Stress and antidepressants have been shown to influence hippocampal neurogenesis, which is hypothesized to be an etiological factor of depression. Robust ischemia-stimulated neurogenesis implies the existence of an innate response and rehabilitation mechanism to injury repair, i.e. cognitive recovery. We investigated whether unpredictable chronic mild stress (CMS) influences ischemia-stimulated compensatory neurogenesis in the hippocampus and also studied the therapeutic effect of citalopram. Adult rats were exposed to the CMS paradigm after left middle cerebral artery occlusion (MCAO). The open-field test (OFT) and the sucrose consumption test were employed to assess depression-like behaviour. The survival and fate of proliferating cells was monitored by labelling with bromodeoxyuridine (BrdU) and other cell markers.

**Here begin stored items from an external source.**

(** [m * 2^e] (with a fraction of [2^e] on top when [l] is inexact) stays below
    or above a bound [n * 2^t] that is itself a float.  [K] only scales all
    exponents to be non-negative. *)
Definition below (l : location) (m e n t K : Z) : Prop :=
  if is_exact l then m * 2 ^ (e + K) <= n * 2 ^ (t + K)
  else m * 2 ^ (e + K) < n * 2 ^ (t + K).
Definition above (l : location) (m e n t K : Z) : Prop :=
  if is_exact l then n * 2 ^ (t + K) <= m * 2 ^ (e + K)
  else n * 2 ^ (t + K) < (m + 1) * 2 ^ (e + K).

Lemma pow_split a b : 0 <= a -> 0 <= b -> 2 ^ (a + b) = 2 ^ a * 2 ^ b.
Proof. intros. by apply Z.pow_add_r. Qed.

(** Rounding at exponent [e1] against a representable bound. *)
Section Bound.
Context (m e n t K : Z) (l : location).
Context (Hm : 0 < m) (He : e <= fexp prec emax (digits m + e)).
Context (Hn : 0 <= n <= 2 ^ 53) (Ht : -1074 <= t) (HeK : 0 <= e + K) (HtK : 0 <= t + K).

#[local] Abbreviation e1 := (fexp prec emax (digits m + e)).
#[local] Abbreviation m1 := (m / 2 ^ (e1 - e)).

#[local] Lemma scale_e : 2 ^ (e1 + K) = 2 ^ (e1 - e) * 2 ^ (e + K).
Proof. rewrite <- pow_split by lia. f_equal. lia. Qed.

#[local] Lemma bound_fine : e1 <= t ->
  n * 2 ^ (t + K) = n * 2 ^ (t - e1) * (2 ^ (e1 - e) * 2 ^ (e + K)).
Proof.
  intros. rewrite <- scale_e, <- Z.mul_assoc, <- pow_split by lia.
  do 2 f_equal. lia.
Qed.
(* ===== verification/JsonSyntax.v ===== *)
(** * JsonSyntax: the text of JSON

    [encoding/json] below the level of values: the scanner with its limit on
    nesting, the unquoting of strings, and the compact printer with its escapes.
    The components use both through the classes [JsonText] and [JsonParser] of
    [Encoding]; [Marshal] and [Unmarshal] here are Go's, and what the components
    assume of a text is proved of them: a printed value reads back as itself,
    with any white space behind it, and is one line. *)

From S2P Require Import Prelude GoStd Float64 Errors Types Encoding.
From stdpp Require Import base list gmap.
Local Open Scope Z_scope.

Module Syntax.

(** ** Printing *)

(** One ASCII character inside a string; [html] is [SetEscapeHTML]. *)
Definition esc_ascii (html : bool) (c : Z) : bytes :=
  if (c =? 34) || (c =? 92) then [92; c]
  else if c =? 8 then [92; 98]
  else if c =? 12 then [92; 102]
  else if c =? 10 then [92; 110]
  else if c =? 13 then [92; 114]
  else if c =? 9 then [92; 116]
  else if (c <? 32) || (html && ((c =? 60) || (c =? 62) || (c =? 38)))
  then [92; 117; 48; 48; Hex.nibble (c / 16); Hex.nibble (c mod 16)]
  else [c].

(** [appendString]: ill-formed bytes become an escaped U+FFFD, the two line
    separators are escaped, other runes are copied. *)
Fixpoint quote (html : bool) (fuel : nat) (l : bytes) : bytes :=
  match fuel, l with
  | S f, c :: t =>
      if c <? 128 then esc_ascii html c ++ quote html f t
      else match Utf8.decode_ok l with
           | None => [92; 117; 102; 102; 102; 100] ++ quote html f t
           | Some (r, n) =>
               (if (r =? 8232) || (r =? 8233) then [92; 117; 50; 48; 50; Hex.nibble (r mod 16)]
                else take n l) ++ quote html f (drop n l)
           end
  | _, _ => []
  end.
(** Members the struct does not model survive decoding and encoding. *)
Lemma codec_passthrough j (a : A) j' k :
  UnmarshalJSON j = Some a -> MarshalJSON a = Some j' -> k ∉ knownKeys (A := A) ->
  member j' k = member j k.
Proof.
  intros Hu Hm Hk. destruct (UnmarshalJSON_Extra j a Hu) as (raw & Hr & HE).
  unfold member at 2. rewrite Hr. cbn.
  assert (HEk : Extra a !! k = raw !! k).
  { rewrite HE, delete_known_lookup. by rewrite bool_decide_false. }
  unfold MarshalJSON in Hm. destruct (emit a) as [base|] eqn:Eb; cbn in Hm; [|done].
  case_bool_decide as H0; simplify_eq.
  - cbn. rewrite (raw_emit_unknown a) by done. by rewrite <- HEk, H0.
  - rewrite member_of_map, lookup_union, map_lookup_filter, HEk, (raw_emit_unknown a) by done.
    destruct (raw !! k); cbn; [|done]. by rewrite option_guard_True by done.
Qed.

Lemma find_field_None (fs : list (field A)) k :
  find_field fs k = None <-> foldName k ∉ map (fun f => foldName f.1) fs.
Proof.
  induction fs as [|[n set] fs IH]; cbn; [set_solver|]. case_bool_decide as E; [set_solver|].
  rewrite IH. set_solver.
Qed.

Lemma matches_known kv :
  matches (fields (A := A)) kv = bool_decide (foldName kv.1 ∈ map foldName (knownKeys (A := A))).
Proof.
  assert (Hk : map (fun f : field A => foldName f.1) fields = map foldName knownKeys)
    by by rewrite <- fields_known, map_map.
  unfold matches. destruct (find_field fields kv.1) eqn:E.
  - rewrite bool_decide_true by done. symmetry. apply bool_decide_eq_true, dec_stable.
    intros Hn. rewrite <- Hk in Hn. apply find_field_None in Hn. by rewrite Hn in E.
  - apply find_field_None in E. rewrite Hk in E. by rewrite !bool_decide_false by (done || by intros []).
Qed.
(* ===== verification/RateLimit.v ===== *)
(** * RateLimit: rules, the aggregate check, the in-memory bucket, loading and
    the HTTP middleware

    [internal/ratelimit/ratelimit.go], [memory.go], [loader.go] and
    [internal/server/middleware/ratelimit.go].  A [Limiter] is an operation on
    a world [W] that holds every backend's state; the Redis backend is in
    [RedisWindow]. *)

From S2P Require Import Prelude GoStd Float64 Errors.
From Stdlib Require Import Ascii.
Local Open Scope Z_scope.

(** ** Decisions, keys, rules *)

(** [Reset] is an instant in nanoseconds; [None] is the zero [time.Time]. *)
Record Decision := {
  Allowed : bool; Limit : Z; Remaining : Z; Reset : option Z; RetryAfter : Z; RuleName : string
}.

Definition zero_decision : Decision :=
  {| Allowed := false; Limit := 0; Remaining := 0; Reset := None; RetryAfter := 0; RuleName := "" |}.

Inductive KeyBy := KeyByAPIKey | KeyByModel.
Record KeyContext := { APIKeyID : string; Model : string }.

Definition value (k : KeyContext) (dim : KeyBy) : string :=
  match dim with KeyByAPIKey => k.(APIKeyID) | KeyByModel => k.(Model) end.

Inductive Unit_ := UnitRequests | UnitTokens.
#[export] Instance Unit_eq_dec : EqDecision Unit_.
Proof. solve_decision. Defined.

(** The [Limiter] interface: key and cost to a decision or a backend error. *)
Definition Limiter (W : Type) : Type := string -> Z -> W -> (error + Decision) * W.

(** [rule_Unit = None] is the empty string, which counts as requests. *)
Record Rule (W : Type) := {
  rule_Name : string; rule_KeyBy : list KeyBy; rule_Limiter : Limiter W;
  rule_Unit : option Unit_
}.
Arguments rule_Name {W} _.
Arguments rule_KeyBy {W} _.
Arguments rule_Limiter {W} _.
Arguments rule_Unit {W} _.
Arguments Build_Rule {W} _ _ _ _.

Definition composeKey_of (name : string) (vals : list string) : string :=
  fold_left (fun b v => b +:+ ":" +:+ v) vals ("ratelimit:" +:+ name).

Section Rules.
Context {W : Type}.

Definition composeKey (r : Rule W) (kctx : KeyContext) : string :=
  composeKey_of r.(rule_Name) (map (value kctx) r.(rule_KeyBy)).

Definition set_Rule (d : Decision) (name : string) : Decision :=
  {| Allowed := d.(Allowed); Limit := d.(Limit); Remaining := d.(Remaining);
     Reset := d.(Reset); RetryAfter := d.(RetryAfter); RuleName := name |}.

(** [Rule.Allow]. *)
Definition rule_Allow (r : Rule W) (kctx : KeyContext) (cost : Z) (w : W)
    : (error + Decision) * W :=
  let '(res, w') := r.(rule_Limiter) (composeKey r kctx) cost w in
  (match res with inl err => inl err | inr d => inr (set_Rule d r.(rule_Name)) end, w').

Definition unit_of (r : Rule W) : Unit_ :=
  match r.(rule_Unit) with None => UnitRequests | Some u => u end.

(** The loop of [Multi.check]. *)
Fixpoint check_loop (rules : list (Rule W)) (kctx : KeyContext) (cost : Z) (unit : Unit_)
    (tightest : Decision) (w : W) : (error + Decision) * W :=
  match rules with
  | [] => (inr tightest, w)
  | r :: rest =>
      if bool_decide (unit_of r = unit) then
        let '(res, w') := rule_Allow r kctx cost w in
        match res with
        | inl err => (inl err, w')
        | inr d =>
            if negb d.(Allowed) then (inr d, w')
            else check_loop rest kctx cost unit
                   (if (tightest.(Remaining) <? 0) || (d.(Remaining) <? tightest.(Remaining))
                    then d else tightest) w'
        end
      else check_loop rest kctx cost unit tightest w
  end.

Definition allowed_decision (remaining : Z) : Decision :=
  {| Allowed := true; Limit := 0; Remaining := remaining; Reset := None; RetryAfter := 0;
     RuleName := "" |}.
(* ===== verification/RedisWindow.v ===== *)
(** * RedisWindow: the sliding-window limiter and its Lua script

    [internal/ratelimit/redis_window.go].  The script runs inside Redis, whose
    keys, sorted sets, counters and expiry are modelled by [rdb]; a script is
    atomic, so concurrent requests are a sequence of calls.  Lua numbers are
    doubles: every number of the script but one quotient is an integer, so a
    Lua number is a [Z] and each conversion and operation rounds to 53
    significant bits ([rnd]); nanosecond timestamps exceed [2^53], which makes
    the rounding visible. *)

From S2P Require Import Prelude GoStd Float64 Errors RateLimit.
Local Open Scope Z_scope.

(** ** Integer-valued doubles *)

(** Nearest multiple of [u], ties to the even multiple. *)
Definition to_multiple (u a : Z) : Z :=
  let q := a / u in
  let r := a mod u in
  u * (if 2 * r <? u then q else if u <? 2 * r then q + 1 else if Z.even q then q else q + 1).

Definition rnd_abs (a : Z) : Z :=
  if a <? 2 ^ 53 then a else to_multiple (2 ^ (Z.log2 a - 52)) a.

(** The double nearest to an integer. *)
Definition rnd (z : Z) : Z := if z <? 0 then - rnd_abs (- z) else rnd_abs z.
(* ===== verification/Billing.v ===== *)
(** * Billing: prices, costs, and the asynchronous usage writer

    [internal/billing/pricing.go] (Module [Pricing]), [worker.go] (Module
    [Worker]) and [logs_query.go] (Module [Logs]).  PostgreSQL is the tables it
    holds and, per statement, whether it succeeded. *)

From S2P Require Import Prelude GoStd Calendar Float64 Errors Types.
From stdpp Require Import sorting.
From Stdlib Require Import Ascii.
Local Open Scope Z_scope.

Module Pricing.

Record Rate := {
  Model : string; Currency : string; InputPer1kMicro : Z; OutputPer1kMicro : Z; UpdatedAt : Z
}.

(** The cache and the [model_pricing] table it mirrors.  [reloadMu] makes each
    operation atomic; readers see the snapshot pointer. *)
Record state := {
  pool : bool;
  table : gmap string Rate;
  snapshot : gmap string Rate;
  size_gauge : Z
}.

Definition NewPricingCache (pool : bool) (table : gmap string Rate) : state :=
  {| pool := pool; table := table; snapshot := ∅; size_gauge := 0 |}.

Definition SetMetrics (s : state) : state :=
  {| pool := s.(pool); table := s.(table); snapshot := s.(snapshot);
     size_gauge := Z.of_nat (size s.(snapshot)) |}.

Definition Lookup (s : state) (model : string) : option Rate := s.(snapshot) !! model.

Definition All (s : state) : list Rate := (map_to_list s.(snapshot)).*2.

(** The rows of a query or scan error; a row overwrites an earlier one of the
    same model. *)
Definition rows (t : gmap string Rate) : list Rate := (map_to_list t).*2.
Definition from_rows (rs : list Rate) : gmap string Rate :=
  fold_left (fun m r => <[r.(Model) := r]> m) rs ∅.

Definition Reload (dbErr : option error) (s : state) : option error * state :=
  if negb s.(pool) then
    (Some (Errorf "billing: cache has no pool; cannot reload" [] None), s)
  else match dbErr with
  | Some e => (Some (Errorf "billing: query model_pricing: %w" [] (Some e)), s)
  | None =>
      let next := from_rows (rows s.(table)) in
      (None, {| pool := s.(pool); table := s.(table); snapshot := next;
                size_gauge := Z.of_nat (size next) |})
  end.
(** [validateScopes]; Go visits the categories in no particular order, which
    only decides the error that is reported first. *)
Definition validate_value (cat v : string) : option error :=
  let tuple := cat +:+ ":" +:+ v in
  if scopePattern tuple then None
  else Some (Errorf "auth: scope %q invalid (must match %s)"
               [ArgS tuple; ArgS "^[a-z][a-z_]*:[a-z][a-z_]*$"] None).

Definition validate_category (cv : string * list string) : option error :=
  match cv.2 with
  | [] => Some (Errorf "auth: scope category %q has no values" [ArgS cv.1] None)
  | vs => head (omap (validate_value cv.1) vs)
  end.

Definition validateScopes (scopes : gmap string (list string)) : option error :=
  head (omap validate_category (map_to_list scopes)).

Definition scopesJSON (scopes : gmap string (list string)) : json :=
  if bool_decide (scopes = ∅) then JObject []
  else of_map ((fun vs => JArray (map of_string vs)) <$> scopes).

Section Store.
Context `{!Sha256}.

(** The [INSERT]: [id] is the primary key and [key_hash] is [UNIQUE]. *)
Definition conflicts (id : string) (hash : bytes) (t : list row) : bool :=
  existsb (fun r => bool_decide (r.(r_id) = id) || bool_decide (r.(r_key_hash) = hash)) t.

Definition insert_row (o : db_outcome) (r : row) (t : list row) : option error * list row :=
  if conflicts r.(r_id) r.(r_key_hash) t then
    (Some (Foreign "duplicate key value violates unique constraint" []), t)
  else match o with
       | DbOk => (None, t ++ [r])
       | DbErr b e => (Some e, if b then t ++ [r] else t)
       end.

(** [Keystore.Create]; [id] is the fresh UUID, [rand] the entropy. *)
Definition Create (pool : bool) (o : db_outcome) (now : Z) (id : string) (rand : error + bytes)
    (name : string) (scopes : gmap string (list string)) (t : list row)
    : (error + KeyRecord * string) * list row :=
  if negb pool then (inl (Errorf "auth: keystore has no pool" [] None), t)
  else if bool_decide (name = "") then (inl (Errorf "auth: name is required" [] None), t)
  else if (64 <? String.length name)%nat then (inl (Errorf "auth: name must be <= 64 chars" [] None), t)
  else match validateScopes scopes with
  | Some err => (inl err, t)
  | None =>
      match generateSecret rand with
      | inl err => (inl (Errorf "auth: generate secret: %w" [] (Some err)), t)
      | inr secret =>
          let r := {| r_id := id; r_key_hash := Sum256 secret; r_name := name;
                      r_scopes := scopesJSON scopes; r_created_at := now;
                      r_last_used_at := None; r_revoked_at := None |} in
          let '(err, t') := insert_row o r t in
          match err with
          | Some e => (inl (Errorf "auth: insert api_key: %w" [] (Some e)), t')
          | None => (inr (record r, secret), t')
          end
      end
  end.

(** The statement of [Keystore.Revoke]: [revoked_at] is set once and kept. *)
Definition revoke_rows (now : Z) (id : string) (t : list row) : list row :=
  map (fun r => if bool_decide (r.(r_id) = id) && active r then set_revoked now r else r) t.

Definition find_id (id : string) (t : list row) : option row :=
  List.find (fun r => bool_decide (r.(r_id) = id)) t.

(** The database half of [Keystore.Revoke]: the updated row, or the error. *)
Definition revoke_db (pool : bool) (o : db_outcome) (now : Z) (id : string) (t : list row)
    : (error + row) * list row :=
  if negb pool then (inl (Errorf "auth: keystore has no pool" [] None), t)
  else if bool_decide (id = "") then (inl (Errorf "auth: id is required" [] None), t)
  else
    let t' := if applied o then revoke_rows now id t else t in
    let scan := match o with
                | DbErr _ e => inl e
                | DbOk => match find_id id t' with
                          | None => inl (Sentinel_ ErrNoRows)
                          | Some r => inr r
                          end
                end in
    match scan with
    | inl err => if Is err ErrNoRows then (inl (Sentinel_ ErrKeyNotFound), t')
                 else (inl (Errorf "auth: revoke api_key: %w" [] (Some err)), t')
    | inr r => (inr r, t')
    end.

(** The cache half; [cache] says whether the store has a Redis client and
    [del] whether the [DEL] reaches it. *)
Definition revoke_del (cache del : bool) (hash : bytes) (r : redis) : redis :=
  if cache && del then delete (cacheKeyOf hash) r else r.

(** [Keystore.Revoke]. *)
Definition Revoke (pool cache del : bool) (o : db_outcome) (now : Z) (id : string)
    (t : list row) (r : redis) : (error + KeyRecord) * (list row * redis) :=
  let '(res, t') := revoke_db pool o now id t in
  match res with
  | inl e => (inl e, (t', r))
  | inr rw => (inr (record rw), (t', revoke_del cache del rw.(r_key_hash) r))
  end.
End Store.

(** *** Facts about scopes and secrets *)

Lemma head_omap_None {A B} (f : A -> option B) l :
  head (omap f l) = None <-> Forall (fun x => f x = None) l.
Proof.
  induction l as [|x l IH]; cbn; [done|]. destruct (f x) eqn:E; cbn.
  - split; [done|]. intros H%Forall_cons_1. destruct H. congruence.
  - rewrite IH. split; [by constructor|]. by intros [_ ?]%Forall_cons_1.
Qed.

Lemma cut_colon_app l k x y :
  cut_colon (l ++ 58 :: k) = Some (x, y) -> 58 ∉ y -> x = l /\ y = k.
Proof.
  revert x. induction l as [|b l IH]; intros x; cbn; [by intros [= <- <-]|].
  destruct (Z.eqb_spec b 58) as [->|Hne].
  - intros [= <- <-] Hn. destruct Hn. set_solver.
  - destruct (cut_colon (l ++ 58 :: k)) as [[x' y']|]; cbn; [|done].
    intros [= <- <-] Hn. by destruct (IH x' eq_refl Hn) as [-> ->].
Qed.

Lemma identifier_chars l :
  identifier l = true -> Forall (fun b => (97 <= b <= 122) \/ b = 95) l /\ l <> [].
Proof.
  destruct l as [|b l]; [done|]. cbn. intros [Hb Hl]%andb_true_iff. split; [|done].
  unfold lower, Utf8.within in *. constructor; [bool_to_prop; lia|].
  apply Forall_forall. intros c Hc. apply list_elem_of_In in Hc.
  rewrite forallb_forall in Hl. specialize (Hl c Hc). apply orb_true_iff in Hl as [Hl|Hl]; bool_to_prop; lia.
Qed.

Lemma scopePattern_spec cat v :
  scopePattern (cat +:+ ":" +:+ v) = true ->
  identifier (bytes_of cat) = true /\ identifier (bytes_of v) = true.
Proof.
  unfold scopePattern. rewrite bytes_of_app.
  change (bytes_of (":" +:+ v)) with (58 :: bytes_of v).
  destruct (cut_colon _) as [[x y]|] eqn:E; [|done]. intros [Hx Hy]%andb_true_iff.
  apply cut_colon_app in E as [-> ->]; [done|].
  apply identifier_chars in Hy as [Hy _]. rewrite Forall_forall in Hy. intros Hin%Hy. lia.
Qed.

Lemma ascii_valid s : Forall (fun b => 0 <= b < 128) (bytes_of s) -> valid_string s.
Proof.
  unfold valid_string, Utf8.ValidString. generalize (bytes_of s). intros l Hl.
  induction Hl as [|b l Hb _ IH]; [done|]. cbn.
  destruct (Z.ltb_spec b 128) as [_|]; [|lia]. cbn. exact IH.
Qed.

Lemma identifier_valid s : identifier (bytes_of s) = true -> valid_string s /\ s <> "*".
Proof.
  intros [Hs Hne]%identifier_chars. split.
  - apply ascii_valid. eapply list.Forall_impl; [exact Hs|]. intros b. cbn. lia.
  - intros ->. apply Forall_cons_1 in Hs as [Hs _].
    change (byte_of_ascii _) with 42 in Hs. lia.
Qed.

Lemma validateScopes_ok scopes :
  validateScopes scopes = None ->
  map_Forall (fun cat vs => vs <> [] /\ Forall (fun v => identifier (bytes_of v) = true) vs) scopes.
Proof.
  intros H%head_omap_None. rewrite Forall_forall in H. intros cat vs Hl.
  specialize (H (cat, vs) (proj2 (elem_of_map_to_list _ _ _) Hl)). unfold validate_category in H.
  destruct vs as [|v0 vs0]; [done|]. split; [done|]. cbn [snd fst] in H. apply head_omap_None in H.
  eapply list.Forall_impl; [exact H|]. intros v. cbn. unfold validate_value.
  destruct (scopePattern _) eqn:E; [|done]. intros _. by apply scopePattern_spec in E as [_ ?].
Qed.

Section Created.
Context `{!Sha256}.

Lemma find_active_app hash t r :
  conflicts r.(r_id) hash t = false -> r.(r_key_hash) = hash -> active r = true ->
  find_active hash (t ++ [r]) = Some r.
Proof.
  intros Hc Hr Ha. unfold find_active. induction t as [|r' t IH]; cbn in *.
  - by rewrite Hr, bool_decide_true, Ha by done.
  - apply orb_false_iff in Hc as [[_ Hh]%orb_false_iff Hc]. rewrite Hh. cbn. by apply IH.
Qed.

Lemma scopesJSON_decodes scopes :
  validateScopes scopes = None ->
  (if no_scopes (scopesJSON scopes) then Some ∅ else string_map (scopesJSON scopes) ∅) = Some scopes.
Proof.
  intros Hv%validateScopes_ok. unfold scopesJSON. case_bool_decide as H0; [by rewrite H0|].
  assert (Hs : string_map (of_map ((fun vs => JArray (map of_string vs)) <$> scopes)) ∅ = Some scopes).
  { apply scopes_roundtrip. intros cat vs Hl. destruct (Hv cat vs Hl) as [_ Hall].
    eapply list.Forall_impl; [exact Hall|]. intros v Hi. by apply identifier_valid in Hi as [? _]. }
  destruct (no_scopes _) eqn:E; [|exact Hs]. exfalso. revert Hs E. unfold of_map.
  destruct (merge_sort _ _); cbn; [|done]. intros [= Hs]. by rewrite <- Hs in H0.
Qed.

Lemma HasScope_exact p scopes cat v :
  p.(p_Scopes) = scopes -> validateScopes scopes = None ->
  HasScope (Some p) cat v = true <-> exists vs, scopes !! cat = Some vs /\ v ∈ vs.
Proof.
  intros <- Hv%validateScopes_ok. cbn. rewrite existsb_exists. setoid_rewrite <- list_elem_of_In.
  destruct (p_Scopes p !! cat) as [vs|] eqn:E; cbn; [|set_solver]. split.
  - intros (x & Hx & Hor). exists vs. split; [done|].
    destruct (Hv cat vs E) as [_ Hall]. rewrite Forall_forall in Hall.
    destruct (identifier_valid x (Hall x Hx)) as [_ Hi].
    rewrite bool_decide_false in Hor by done. apply bool_decide_eq_true in Hor. by subst.
  - intros (vs' & [= <-] & Hin). exists v. split; [done|].
    rewrite (bool_decide_true (v = v)) by done. apply orb_true_r.
Qed.

(** A key the store creates works at once and means what was asked: the
    returned secret authenticates against the table, as the new identifier,
    with a principal that has exactly the requested scopes (no request can
    obtain the wildcard), and the secret itself is not stored: the row keeps
    only its digest.  A refused or failed creation returns no secret. *)
Theorem Create_authenticates pool o now id rand name scopes t rec secret t' now' cat v :
  Create pool o now id rand name scopes t = (inr (rec, secret), t') ->
  exists p t'', Postgres_Authenticate true DbOk now' secret t' = (inr p, t'') /\
    p.(p_ID) = id /\ p.(p_Name) = name /\
    (HasScope (Some p) cat v = true <-> exists vs, scopes !! cat = Some vs /\ v ∈ vs) /\
    exists r, t' = t ++ [r] /\ r.(r_key_hash) = Sum256 secret /\ record r = rec.
Proof.
  unfold Create. destruct pool; [|done]. cbn [negb].
  case_bool_decide; [done|]. case_match; [done|].
  destruct (validateScopes scopes) eqn:Hv; [done|].
  destruct rand as [|buf]; cbn [generateSecret]; [done|]. set (sec := secretPrefix +:+ _).
  set (r := Build_row _ _ _ _ _ _ _). unfold insert_row.
  destruct (conflicts (r_id r) (r_key_hash r) t) eqn:Hc; [done|]. destruct o; [|done].
  intros [= <- <- <-]. unfold Postgres_Authenticate. rewrite bool_decide_false by done. cbn [negb applied].
  change (hashKeyBytes sec) with (r_key_hash r). rewrite (find_active_app _ t r Hc) by done.
  unfold row_principal. cbn [r_scopes r].
  pose proof (scopesJSON_decodes scopes Hv) as Hd.
  destruct (no_scopes (scopesJSON scopes)).
  - injection Hd as <-. do 2 eexists. split; [done|]. split_and!; [done|done|by apply HasScope_exact|].
    by exists r.
  - rewrite Hd. do 2 eexists. split; [done|]. split_and!; [done|done|by apply HasScope_exact|].
    by exists r.
Qed.

(** The secret of a created key is the one generated from its entropy. *)
Lemma Create_secret pool o now id buf name scopes t rec secret t' :
  Create pool o now id (inr buf) name scopes t = (inr (rec, secret), t') ->
  generateSecret (inr buf) = inr secret.
Proof.
  unfold Create. repeat (case_match; try done). all: intros; by simplify_eq/=.
Qed.

(** Secrets are never shared by accident: different entropy gives different
    secrets, and a secret is [sk-] followed by 43 characters. *)
Theorem generateSecret_injective buf buf' s s' :
  Forall is_byte buf -> Forall is_byte buf' -> length buf = secretBytes ->
  generateSecret (inr buf) = inr s -> generateSecret (inr buf') = inr s' ->
  (s = s' -> buf = buf') /\ String.length s = 46%nat.
Proof.
  cbn. intros Hb Hb' Hlen [= <-] [= <-]. split.
  - intros Heq. apply (f_equal (Strings.slice_from 3)) in Heq.
    rewrite !(Strings.slice_from_app "sk-") in Heq. by apply Base64.base64_inj in Heq.
  - unfold secretPrefix. cbn. do 3 f_equal. unfold Base64.EncodeToString.
    unfold secretBytes in Hlen. do 33 (destruct buf as [|? buf]; try done).
Qed.
End Created.

(** A toy digest for the examples. *)
Definition toy_digest : Sha256 := fun s => take 32 (bytes_of s ++ repeat 0 32).
Theorem revocation_race :
  reachable conf r1 /\ r1.(deleting) = [hash] /\ revoked hash r1.(table) /\
  run conf r2 [(0, Return (cacheKeyOf hash) (inr p0)); (0, Return (cacheKeyOf hash) (inr p0))] r3.
Proof.
  split_and!.
  - exists 0, []. destruct run_lookup as [H1 H2].
    eapply run_quiet; [exact run_created|]. eapply run_quiet; [exact H1|]. eapply run_quiet; [exact H2|].
    eapply run_quiet; [|apply run_refl].
    apply (s_revoke conf s3 DbOk "k1" (row_of (Some 0) (Some 0))). by vm_compute.
  - done.
  - apply revoked_one.
  - eapply run_quiet; [by apply (s_write conf r2 0 k secret (inr p0) true); vm_compute|].
    apply (run_event conf (written r2) (Return (cacheKeyOf hash) (inr p0)) r3 r3
             [(0, Return (cacheKeyOf hash) (inr p0))]).
    { by apply (s_finish conf (written r2) 0 k secret (inr p0)); vm_compute. }
    apply (run_event conf r3 (Return (cacheKeyOf hash) (inr p0)) r3 r3 []); [|apply run_refl].
    apply (s_hit conf r3 secret None (inr p0)); [done|]. by vm_compute.
Qed.

Lemma cache_transparent_witness :
  let '(res, (t', r')) := Cached_Authenticate conf (Build_weather None true DbOk) 0 secret [row_of None None] ∅ in
  res = answer secret [row_of None None] /\ coherent 9 t' r' /\
  (forall key', answer key' t' = answer key' [row_of None None]).
Proof.
  apply (cache_transparent conf (Build_weather None true DbOk) 0 9 secret [row_of None None] ∅).
  - done.
  - constructor; [|constructor]. intros p [= <-]. split_and!; [done|done|]. apply map_Forall_empty.
  - done.
  - done.
  - lia.
Defined.
End Example.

Cell proliferation was examined 1 day after the last BrdU injection, and survival and differentiation were determined up to 45 days after ischemia. The number of BrdU-positive cells that were labelled using the 2 protocols and the proportion of newborn neurons in the dentate gyrus (DG) ipsilateral to ischemia were higher than in the control. CMS induced depressive behaviours in ischemic rats, and this was accompanied by reduced proliferation and survival/neurogenic fate. All these effects were reversed by citalopram administration. These results support a putative role for ischemia-induced neurogenesis in what may be an adaptive or compensatory process, which is influenced by post-stroke stressors. This may contribute to the onset of Post-stroke depression (PSD) and thus represents a potential target for therapy.